Early steering systems were inefficient and lost so much power that they were ineffective for heavy vehicles. Holt Manufacturing Company (the ancestor of Caterpillar Inc.) whose track design influenced early tanks, experimented with a petrol-electric transmission in their Holt gas–electric tank. A comparable design was used on the French Saint-Chamond and in turn adapted to be fitted in one British Mark II heavy tank to compete against other transmission developments including a Mk II fitted with a British Westinghouse petrol-electric and the original prototype heavy tank "Mother" with a Daimler petrol-electric drive. The winner was a conventional design with epicyclic gearboxes.

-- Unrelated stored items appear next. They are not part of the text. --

(* ===== verification/NinjaGen.v ===== *)
(** * The generator of ninja files

    [Target] and [NinjaWriter] of tools/gyp/pylib/gyp/generator/ninja.py, which write the ninja file of
    one target, and the loop of [GenerateOutputForConfig] that runs them over all targets.  The
    flavor is any but mac and win: there is no environment of Xcode or of Visual Studio, and there are no bundles,
    precompiled headers, manifests or response files.

    What is passed to the writer of ninja_syntax.py is a list of statements. *)
From stdpp Require Import relations.
From S2P Require Import Prelude PyDict PyStr PyPath PySet Common Shell NinjaSyntax NinjaQuote TargetSpec.
From Stdlib Require Import Ascii.

(** ** Statements *)

(** A call of [build]; groups that are absent are empty. *)
Record edge := {
  outs : list text; command : text; ins : list text; implicit : list text; order_only : list text; bindings : list (text * text)
}.
Inductive statement := Build (e : edge) | Bind (key value : text) | NewRule (name cmd description : text) | Newline.

(** ** Targets *)

(** The paths of one target; the members for bundles and for Windows are always [None]. *)
Record Target := {
  ttype : string; preaction_stamp : option text; precompile_stamp : option text; actions_stamp : option text; binary : option text
}.

(** [a or b], where the empty string counts as false. *)
Definition py_or (a b : option text) : option text := match a with Some (_ :: _) => a | _ => b end.
Definition truthy (a : option text) : option text := py_or a None.

Definition Linkable (t : Target) : bool := ttype t in? ["static_library"; "shared_library"].
Definition UsesToc (t : Target) : bool := ttype t in? ["shared_library"; "loadable_module"].
Definition FinalOutput (t : Target) : option text := py_or (binary t) (actions_stamp t).
Definition toc (path : text) : text := path ++ chars ".TOC".
Definition PreActionInput (t : Target) : result (option text) :=
  if UsesToc t then
    match FinalOutput t with
    | Some final => Ok (Some (toc final))
    | None => Err (TypeError "unsupported operand types")
    end
  else Ok (py_or (FinalOutput t) (preaction_stamp t)).
Definition PreCompileInput (t : Target) : option text := py_or (actions_stamp t) (precompile_stamp t).

(** ** Paths *)

(** The members of a [NinjaWriter] that its methods read. *)
Record writer := {
  qualified_target : text; base_dir : text; build_to_base : text; base_to_build : text;
  flavor : string; config_name : text; name : text; toolset : text; environ : list (text * text)
}.

Section writer.
Context `{SetOrder} (md5 : text → text) (w : writer).

Definition PRODUCT_DIR : text := chars "$!PRODUCT_DIR".
Definition INTERMEDIATE_DIR : text := chars "$!INTERMEDIATE_DIR".
Definition CONFIGURATION_NAME : text := chars "$|CONFIGURATION_NAME".

Definition obj_dir : text := if toolset w ==? chars "target" then chars "obj" else chars "obj." ++ toolset w.

(** The path [GypPathToUniqueOutput] computes for a path without special variables. *)
Definition unique_path (p : text) (qualified : bool) : text :=
  let '(path_dir, path_basename) := p_split p in
  let path_basename := if qualified then name w ++ "."%char :: path_basename else path_basename in
  p_normpath (p_join_list obj_dir [base_dir w; path_dir; path_basename]).

Definition ExpandSpecial (p : text) (product_dir : option text) : text :=
  let p := if contains PRODUCT_DIR p then
             match product_dir with
             | Some ((_ :: _) as dir) => lreplace PRODUCT_DIR dir p
             | _ => lreplace PRODUCT_DIR dot (lreplace (PRODUCT_DIR ++ chars "\") [] (lreplace (PRODUCT_DIR ++ chars "/") [] p))
             end
           else p in
  let p := if contains INTERMEDIATE_DIR p
           then lreplace INTERMEDIATE_DIR (p_join (default [] product_dir) (unique_path (chars "gen") true)) p else p in
  lreplace CONFIGURATION_NAME (config_name w) p.

Definition assert (b : bool) : result unit := raise_if (negb b) AssertionError.

Definition ExpandRuleVariables (p root dirname source ext basename : text) : text :=
  lreplace (chars "${name}") basename (lreplace (chars "${ext}") ext (lreplace (chars "${source}") source
    (lreplace (chars "${dirname}") dirname (lreplace (chars "${root}") root p)))).

Definition GypPathToNinja (p : text) : result text :=
  if lstarts (chars "$!") p then Ok (ExpandSpecial p None)
  else
    let p := if contains (chars "$|") p then ExpandSpecial p None else p in
    _ ← assert (negb (contains (chars "$") p));
    Ok (p_normpath (p_join (build_to_base w) p)).

Definition GypPathToUniqueOutput (p : text) (qualified : bool) : result text :=
  let p := ExpandSpecial p None in
  _ ← assert (negb (lstarts (chars "$") p));
  Ok (unique_path p qualified).

(** ** Collapsing dependencies *)

Definition optional_list (o : option text) : list text := match truthy o with Some p => [p] | None => [] end.

Definition stamp_edge (stamp : text) (targets : list text) : edge :=
  {| outs := [stamp]; command := chars "stamp"; ins := targets; implicit := []; order_only := []; bindings := [] |}.

(** [WriteCollapsedDependencies(name, targets)] *)
Definition WriteCollapsedDependencies (stamp_name : text) (targets : list text) : result (list statement * option text) :=
  _ ← assert (negb ([] in? targets));
  match targets with
  | [] => Ok ([], None)
  | [target] => Ok ([], Some target)
  | _ => stamp ← GypPathToUniqueOutput (stamp_name ++ chars ".stamp") true;
         Ok ([Build (stamp_edge stamp targets); Newline], Some stamp)
  end.

(** ** Rules for commands *)

Definition GenerateDescription (verb : text) (message : option text) (fallback : text) : text :=
  let verb := if toolset w ==? chars "target" then verb else verb ++ chars "(" ++ toolset w ++ chars ")" in
  match truthy message with
  | Some message => verb ++ " "%char :: ExpandSpecial message None
  | None => verb ++ " "%char :: name w ++ chars ": " ++ fallback
  end.

(** [re.sub(protect + r'\$', '_', description)] *)
Definition protected : list text := [chars "${root}"; chars "${dirname}"; chars "${source}"; chars "${ext}"; chars "${name}"].
Fixpoint drop_references (description : text) : text :=
  match description with
  | [] => []
  | c :: r => (if (c ==? dollar) && negb (existsb (λ v, lstarts v description) protected) then "_"%char else c) :: drop_references r
  end.

(** [WriteNewNinjaRule(name, args, description)]: the statements, the name of the rule and the expanded arguments. *)
Definition WriteNewNinjaRule (rule : text) (args : list text) (description : text) : list statement * text * list text :=
  let rule_name := name w ++ (if toolset w ==? chars "target" then "."%char :: toolset w else []) ++ "."%char :: rule in
  let rule_name := only_word_chars rule_name in
  let args := (λ arg, ExpandSpecial arg (Some (base_to_build w))) <$> args in
  let cmd := chars "cd " ++ build_to_base w ++ chars "; " ++ EncodePOSIXShellList args in
  ([NewRule rule_name cmd (drop_references description); Newline], rule_name, args).

(** ** Actions, rules and copies *)

(** What these add to: the statements, [extra_sources], and all outputs. *)
Record steps := { fp : list statement; extra_sources : list text; all_outputs : list text }.
Definition add_step (l : list statement) (srcs outputs : list text) (s : steps) : steps :=
  {| fp := fp s ++ l; extra_sources := extra_sources s ++ srcs; all_outputs := all_outputs s ++ outputs |}.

None of these were particularly successful, although several hundred units of the Saint-Chamond were produced.

While moderately successful, these early systems were large and extremely heavy; the one in the Saint-Chamond added five tons. The other designs, and follow-ons using a similar system, were generally dismissed as impractical.

Some of the first attempts at new electric transmissions were made by the British in the early-war period for the TOG1 heavy tank design (a petrol engine drove twin generators which powered one electric motor per track), and by the Germans as part of mid-war experiments in heavy tanks. The most notable among the German efforts was the VK 4501 (P), a design by Porsche for a heavy tank which lost out to Henschel. The 100 or so chassis from this rejected design were converted to a self-propelled anti-tank gun, the Elefant (initially "Ferdinand") Panzerjäger. This style of transmission was also used in the super-heavy Panzer VIII Maus. In practice, the powertrain of the Porsche designs proved even less reliable than the traditional type, and by the late war era the supply of copper was too limited to consider using so much in drivetrain motors.